Tracking of Humans in Video Stream Using LSTM Recurrent Neural Network

University essay from KTH/Teoretisk datalogi, TCS

Author: Masoumeh Poormehdi Ghaemmaghami; [2017]

Abstract: In this master thesis, the problem of tracking humans in video streams by using Deep Learning is examined. We use spatially supervised recurrent convolutional neural networks for visual human tracking. In this method, the recurrent convolutional network uses both the history of locations and the visual features from the deep neural networks. This method is used for tracking, based on the detection results. We concatenate the location of detected bounding boxes with high-level visual features produced by convolutional networks and then predict the tracking bounding box for next frames.
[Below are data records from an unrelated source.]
(** ** Definitions used to state the properties *)

(** The width the path formatting selects for a configured digit count. *)
Definition pad_width (digits : Z) : nat :=
  if bool_decide (digits = 5) then 5%nat
  else if bool_decide (digits = 3) then 3%nat
  else 4%nat.

(** A number written with exactly [w] decimal digit positions, put in
    front of [acc]. *)
Fixpoint fixed_digits (w : nat) (n : Z) (acc : string) : string :=
  match w with
  | O => acc
  | S w' => fixed_digits w' (n / 10) (String (digit_char (n mod 10)) acc)
  end.

(** The decimal value of a string of digits. *)
Fixpoint digits_value (s : string) (acc : Z) : option Z :=
  match s with
  | EmptyString => Some acc
  | String c s' =>
      let d := Z.of_nat (nat_of_ascii c) - 48 in
      if bool_decide (0 ≤ d ≤ 9) then digits_value s' (10 * acc + d) else None
  end.

Section Observations.
Context {Image : Type}.

(** The frames of the video behind a path; none when it cannot be
    opened. *)
Definition stream_of (w : cv2.World Image) (path : string) : list Image :=
  from_option cv2.vf_frames [] (cv2.w_videos w !! path).

(** The frame count the decoder reports for the video behind a path;
    for a video that cannot be opened, what an unopened capture
    answers. *)
Definition reported_frame_count (w : cv2.World Image) (path : string) : Z :=
  from_option cv2.vf_frame_count (cv2.w_unopened_frame_count w)
    (cv2.w_videos w !! path).

(** Decoder invocations made so far on a capture handle. *)
Definition decodes (w : cv2.World Image) (h : nat) : nat :=
  from_option cv2.cap_reads 0%nat (cv2.w_caps w !! h).

(** Releases made so far of a capture handle. *)
Definition releases (w : cv2.World Image) (h : nat) : nat :=
  from_option cv2.cap_releases 0%nat (cv2.w_caps w !! h).

(** Frames left in the stream of a capture handle. *)
Definition remaining (w : cv2.World Image) (h : nat) : list Image :=
  from_option cv2.cap_stream [] (cv2.w_caps w !! h).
Because a video contain continuous frames, we decide to have a method which uses the information from history of frames to have a robust tracking in different visually challenging cases such as occlusion, motion blur, fast movement, etc. Long Short-Term Memory (LSTM) is a kind of recurrent convolutional neural network and useful for our purpose. Instead of using binary classification which is commonly used in deep learning based tracking methods, we use a regression for direct prediction of the tracking locations. Our purpose is to test our method on real videos which is recorded by head-mounted camera. So our test videos are very challenging and contain different cases of fast movements, motion blur, occlusions, etc. Considering the limitation of the training data-set which is spatially imbalanced, we have a problem for tracking the humans who are in the corners of the image but in other challenging cases, the proposed tracking method worked well.